Going through the data below, copy out each line where the word "Arguments" shows up.

* Data for this task
=== Section Start ===
(** * c7_react: the streaming hooks of [src/index.ts]

    A shallow embedding of [useDamlLedgerContext], [useStreamQuery] and
    [useMultiStreamQuery], together with the JavaScript [Map] operations
    the stream handlers use, and the properties of the subscription
    lifecycle that hold (or fail) on that code. *)

From Stdlib Require Import List String Bool Arith NArith Lia.
Import ListNotations.
Local Open Scope string_scope.
Local Open Scope list_scope.

Set Implicit Arguments.

(** ** JavaScript [Map] with string keys

    A [Map] iterates in insertion order: [set] on a key already present
    overwrites the value in place, [set] on a new key appends, [delete]
    drops the entry.  [new Map(prevMap)] copies, which a persistent list
    gives for free. *)
Module JsMap.
Section WithValue.
Variable V : Type.

Definition t := list (string * V).

Definition empty : t := [].

Fixpoint get (k : string) (m : t) : option V :=
  match m with
  | [] => None
  | (k', v) :: r => if String.eqb k' k then Some v else get k r
  end.

Definition has (k : string) (m : t) : bool :=
  match get k m with Some _ => true | None => false end.

Fixpoint set (k : string) (v : V) (m : t) : t :=
  match m with
  | [] => [(k, v)]
  | (k', v') :: r =>
      if String.eqb k' k then (k, v) :: r else (k', v') :: set k v r
  end.

Definition delete (k : string) (m : t) : t :=
  filter (fun kv => negb (String.eqb (fst kv) k)) m.

Definition keys (m : t) : list string := map fst m.
End WithValue.
Arguments empty {V}.
End JsMap.

(** ** Ledger data ([@daml/types], [@c7/ledger/lite])

    The collaborator's types are not part of the repository; only the
    fields the hooks touch are kept. *)
Definition ContractId := string.

Record CreateEvent := mkCreateEvent {
  contractId : ContractId;
  payload : string
}.

Record ArchiveEvent := mkArchiveEvent {
  archivedContractId : ContractId
}.

(** [StreamState] is a string union; the hooks only test [state === "live"]. *)
Definition StreamState := string.

(** The [error] state holds [CantonError | string | null].  A
    [CantonError] carries a message and a [cause] of the same kind. *)
Inductive ErrorValue : Type :=
| ErrNull
| ErrString (s : string)
| ErrCanton (message : string) (cause : ErrorValue).

Record CantonError := mkCantonError {
  ce_message : string;
  ce_cause : ErrorValue
}.

Definition canton (err : CantonError) : ErrorValue :=
  ErrCanton (ce_message err) (ce_cause err).

(** What a [catch (err: unknown)] can receive: an [Error] instance with its
    [name] and [message], or any other value. *)
Inductive Thrown : Type :=
| ThrownError (name message : string)
| ThrownOther.

(** ** The materialized view: the two [setContractsMap] reducers *)
Definition ContractsMap := JsMap.t CreateEvent.

(** [prevMap => new Map(prevMap).set(event.contractId, event)] *)
Definition on_create_reducer (event : CreateEvent) (prevMap : ContractsMap)
  : ContractsMap :=
  JsMap.set (contractId event) event prevMap.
=== Section End ===
* Answer space
Set Implicit Arguments.
Arguments empty {V}.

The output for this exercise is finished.